▼

Lemma set_target_wp k fl a :
  SchemaView.kind_ok k → is_Some (target_storage k) →
  wp (set_kind k) (a, set_flags fl ArrowSchemaInit) (λ _ p, p.2 = set_flags fl (kind_members k)) oom.
Proof.
  intros Hok [[st w] Hk]. destruct k as [t| | |t p s|t u tz|]; try done; cbn [set_kind].
  - destruct t; try done. unfold ArrowSchemaSetType. cbn [ArrowSchemaFormatTemplate].
    apply wp_bind. eapply wp_mono; [apply set_format_wp| |done]. intros [] q Hq. apply Hq.
  - destruct t; try done. destruct Hok as [Hp Hs]. pose proof (print_int_len p). pose proof (print_int_len s).
    unfold ArrowSchemaSetTypeDecimal. destruct (Z.leb_spec p 0); [lia|].
    apply print_to_wp; [rewrite !zstrlen_app; change (zstrlen "d:") with 2; change (zstrlen ",") with 1; width|].
    eapply wp_mono; [apply set_format_wp| |done]. by intros [] q ->.
  - unfold ArrowSchemaSetTypeDateTime. destruct t; try done.
    + assert (zstrlen (datetime_text NANOARROW_TYPE_TIMESTAMP u tz) < 128) as Hlen.
      { unfold datetime_text. rewrite !zstrlen_app. change (zstrlen "ts") with 2.
        change (zstrlen ":") with 1. simpl in Hok.
        assert (zstrlen (ArrowTimeUnitFormatString u) = 1) as -> by by destruct u. lia. }
      unfold datetime_text in Hlen. destruct (Z.leb_spec 128 (zstrlen ("ts" +:+
        ArrowTimeUnitFormatString u +:+ ":" +:+ default ""%string tz))); [lia|].
      eapply wp_mono; [apply set_format_wp| |done]. by intros [] q ->.
    + destruct u, tz; try done; (eapply wp_mono; [apply set_format_wp| |done]; by intros [] q ->).
    + destruct u, tz; try done; (eapply wp_mono; [apply set_format_wp| |done]; by intros [] q ->).
    + destruct tz; try done. destruct u; (eapply wp_mono; [apply set_format_wp| |done]; by intros [] q ->).
Qed.
(** The parser reads the type of the new schema. *)
Lemma target_view k n fl st w :
  SchemaView.kind_ok k → target_storage k = Some (st, w) →
  ∃ sv, view_init (SchemaLive (target_members k n fl)) view_uninit = Ok tt sv ∧
    SchemaView.storage_type sv = st ∧ SchemaView.layout sv = ArrowLayoutInit st.
Proof.
  intros Hok Hk. destruct k as [t| | |t p s|t u tz|]; try done.
  - destruct t; try done. injection Hk as <- <-. by eexists.
  - destruct t; try done. injection Hk as <- <-. destruct Hok as [Hp Hs].
    destruct (parse_decimal_text p s view_uninit Hp Hs) as [Hparse _].
    edestruct (view_init_parsed (target_members (KDecimal NANOARROW_TYPE_DECIMAL128 p s) n fl) view_uninit)
      as (v' & Hv & ->); [reflexivity|done|done|done|exact Hparse|done|done|cbv; reflexivity|by eexists].
  - destruct t; try done; injection Hk as <- <-.
    + edestruct (view_init_parsed (target_members (KDateTime NANOARROW_TYPE_TIMESTAMP u tz) n fl) view_uninit
        (set_timezone (default ""%string tz) (set_time u (set_types NANOARROW_TYPE_TIMESTAMP NANOARROW_TYPE_INT64 view_uninit))))
        as (v' & Hv & ->); [reflexivity|by destruct u|done|done|by destruct u|done|done|cbv; reflexivity|by eexists].
    + destruct u, tz; try done; by eexists.
    + destruct u, tz; try done; by eexists.
    + destruct tz; try done. destruct u; by eexists.
Qed.
Definition is_union (st : ArrowType) : bool :=
  match st with NANOARROW_TYPE_SPARSE_UNION | NANOARROW_TYPE_DENSE_UNION => true | _ => false end.
Lemma init_array_flat st lay nb len nl off bs ids a arr :
  storage_n_buffers st = Some nb →
  wp (ArrowArrayInitFromArrayView (MkArrayView off len nl st lay bs 0 (Some []) None ids)) (a, arr)
    (λ _ p, p.2 = fresh st lay 1 nb) oom.
Proof.
  intros Hnb. cbn [ArrowArrayInitFromArrayView]. apply wp_bind. unfold ArrowArrayInitFromType.
  apply wp_bind. unfold wp, ArrowMalloc. destruct (malloc_step _ a) as [[|] a1]; [|done].
  unfold ArrowArraySetStorageType. rewrite Hnb. done.
Qed.
(** [ArrowArrayInitFromSchema] on a schema without children. *)
Lemma init_flat_wp s st nb sv a arr :
  view_init (SchemaLive s) view_uninit = Ok tt sv → SchemaView.storage_type sv = st →
  SchemaView.layout sv = ArrowLayoutInit st → n_children s = 0 → children s = None → dictionary s = None →
  storage_n_buffers st = Some nb → is_union st = false →
  wp (ArrowArrayInitFromSchema (SchemaLive s)) (a, arr) (λ _ p, p.2 = fresh st (ArrowLayoutInit st) 1 nb) oom.
Proof.
  intros Hv <- Hlay Hn Hc Hd Hnb Hk. destruct s as [f n m fl nc ch d]. simpl in Hn, Hc, Hd. subst.
  set (st := SchemaView.storage_type sv) in *.
  assert (∀ v0, ArrowArrayViewInitFromSchema (SchemaLive (MkMembers f n m fl 0 None None)) (a, v0) =
    let '(ok, a1) := malloc_step 0 a in
    if ok then Ok tt (a1, MkArrayView 0 0 0 st (ArrowLayoutInit st) (replicate 3 (MkView None 0)) 0 (Some []) None None)
    else Err ENOMEM (a1, ArrowArrayViewInitFromType NANOARROW_TYPE_UNINITIALIZED)) as Hview.
  { intros v0. cbn [ArrowArrayViewInitFromSchema]. unfold ArrowSchemaViewInit. rewrite Hv.
    unfold init_from_view. rewrite Hlay. fold st.
    unfold or_reset, on_error, modify, mmod. unfold mbind_ at 1 2 3. rewrite allocate_no_children by done.
    destruct (malloc_step 0 a) as [[|] a1]; [|done]. unfold mbind_. simpl. by destruct st. }
  unfold ArrowArrayInitFromSchema, wp. rewrite Hview. destruct (malloc_step 0 a) as [[|] a1]; [|done].
  pose proof (init_array_flat st (ArrowLayoutInit st) nb 0 0 0 (replicate 3 (MkView None 0)) None a1 arr Hnb) as Hinit.
  unfold wp in Hinit. unfold mbind_ at 1. simpl view_storage_type.
  destruct (ArrowArrayInitFromArrayView _ _) as [[] p|e p|]; [|done|done]. by destruct st.
Qed.
Lemma fresh_live st lay flag nb w :
  buffer_type lay = kind_types (Fixed w) → element_size_bits lay = kind_sizes (Fixed w) →
  live_repr st (Fixed w) [] (fresh st lay flag nb).
Proof.
  intros Ht Hs. eexists. split; [done|]. by apply (repr_flat st (Fixed w) []).
Qed.
Lemma target_layout k st w :
  target_storage k = Some (st, w) →
  storage_kind st (Fixed w) ∧ buffer_type (ArrowLayoutInit st) = kind_types (Fixed w) ∧
  element_size_bits (ArrowLayoutInit st) = kind_sizes (Fixed w) ∧ is_union st = false ∧
  is_Some (storage_n_buffers st) ∧ (0 < w <= 16)%nat.
Proof.
  intros Hk. destruct k as [t| | |t ? ?|t ? ?|]; try done; destruct t; try done;
    injection Hk as <- <-; (split_and!; [done..|by eexists|lia|lia]).
Qed.

(** ** The columns of a conversion *)
Context (k : schema_kind) (st : ArrowType) (w : nat).
Context (Hk : target_storage k = Some (st, w)) (Hok : SchemaView.kind_ok k).

(** Only an allocation fails. *)
Definition no_memory {S} (p : py_error) (_ : S) : Prop := p = ArrowRC ENOMEM.
Definition no_throw {S} (_ : exn) (_ : S) : Prop := False.

Definition start_column (old : members) : CM locals unit := on_new_schema (set_kind k) ;;! name_and_init old.
Lemma start_column_wp old fl a :
  cwp (start_column old) (MkLocals a (set_flags fl ArrowSchemaInit) ArrayReleased)
    (λ _ l, newSchema l = target_members k (name old) fl ∧
            ∃ nb, newArray l = fresh st (ArrowLayoutInit st) 1 nb) no_memory no_throw.
Proof.
  destruct (target_layout _ _ _ Hk) as (Hst & Ht & Hs & Hu & [nb Hnb] & _).
  destruct (target_view k (name old) fl st w Hok Hk) as (sv & Hv & Hsv & Hlay).
  apply cwp_bind, cwp_rc. eapply wp_mono; [apply set_target_wp; [done|by eexists]| |by intros e p ->].
  intros [] [a1 s1] Hs1. simpl in Hs1. subst s1. unfold name_and_init. apply cwp_bind, cwp_rc.
  eapply wp_mono; [apply set_name_wp| |by intros e p ->]. intros [] [a2 s2] Hs2. simpl in Hs2. subst s2.
  apply cwp_bind, cwp_get. simpl newSchema. apply cwp_rc.
  eapply wp_mono; [eapply (init_flat_wp _ st nb sv); try done| |by intros e p ->].
  1-3: by destruct k as [t| | |t ? ?|t ? ?|]; try done; destruct t.
  intros [] p Hp. simpl. eauto.
Qed.
(** What comes after it runs on an empty array, with [ArrowArrayStartAppending] or
    without. *)
Definition started (old : members) (fl : Z) (l : locals) : Prop :=
  newSchema l = target_members k (name old) fl ∧ live_repr st (Fixed w) [] (newArray l).
Lemma start_then old fl a (rest : CM locals unit) Q (R : py_error → locals → Prop) X :
  (∀ l, started old fl l → cwp rest l Q R X) → (∀ l, R (ArrowRC ENOMEM) l) →
  cwp (on_new_schema (set_kind k)) (MkLocals a (set_flags fl ArrowSchemaInit) ArrayReleased)
    (λ _ l, cwp (name_and_init old ;;! rest) l Q R X) R X.
Proof.
  intros Hrest Hmem. destruct (target_layout _ _ _ Hk) as (Hst & Ht & Hs & _).
  pose proof (start_column_wp old fl a) as Hstart. unfold start_column, cwp, cbind in *.
  destruct (on_new_schema _ _) as [[] l1|p l1|x l1|]; [|by rewrite Hstart|done|done].
  destruct (name_and_init old l1) as [[] l2|p l2|x l2|]; [|by rewrite Hstart|done|done].
  destruct Hstart as [Hs' [nb Hl]]. apply Hrest. split; [done|]. rewrite Hl. by apply fresh_live.
Qed.
Lemma start_then_append old fl a (rest : CM locals unit) Q (R : py_error → locals → Prop) X :
  (∀ l, started old fl l → cwp rest l Q R X) → (∀ l, R (ArrowRC ENOMEM) l) →
  cwp (on_new_schema (set_kind k)) (MkLocals a (set_flags fl ArrowSchemaInit) ArrayReleased)
    (λ _ l, cwp (name_and_init old ;;! append ArrowArrayStartAppending ;;! rest) l Q R X) R X.
Proof.
  intros Hrest Hmem. destruct (target_layout _ _ _ Hk) as (Hst & Ht & Hs & _).
  pose proof (start_column_wp old fl a) as Hstart. unfold start_column, cwp, cbind in *.
  destruct (on_new_schema _ _) as [[] l1|p l1|x l1|]; [|by rewrite Hstart|done|done].
  destruct (name_and_init old l1) as [[] l2|p l2|x l2|]; [|by rewrite Hstart|done|done].
  destruct Hstart as [Hs' [nb Hl]].
  assert (cwp (append ArrowArrayStartAppending) l2 (λ _ l, started old fl l) no_memory no_throw) as Happ.
  { apply cwp_rc. rewrite Hl. eapply wp_mono; [by apply start_appending_wp| |by intros e p ->]. done. }
  unfold cwp in Happ. destruct (append _ l2) as [[] l3|p l3|x l3|]; [by apply Hrest|by rewrite Happ|done|done].
Qed.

▲

> [Problem details]: Copy every line of the entries in which "injection" can be found.

> [The completed task]:
  - destruct t; try done. injection Hk as <- <-. by eexists.
  - destruct t; try done. injection Hk as <- <-. destruct Hok as [Hp Hs].
  - destruct t; try done; injection Hk as <- <-.
    injection Hk as <- <-; (split_and!; [done..|by eexists|lia|lia]).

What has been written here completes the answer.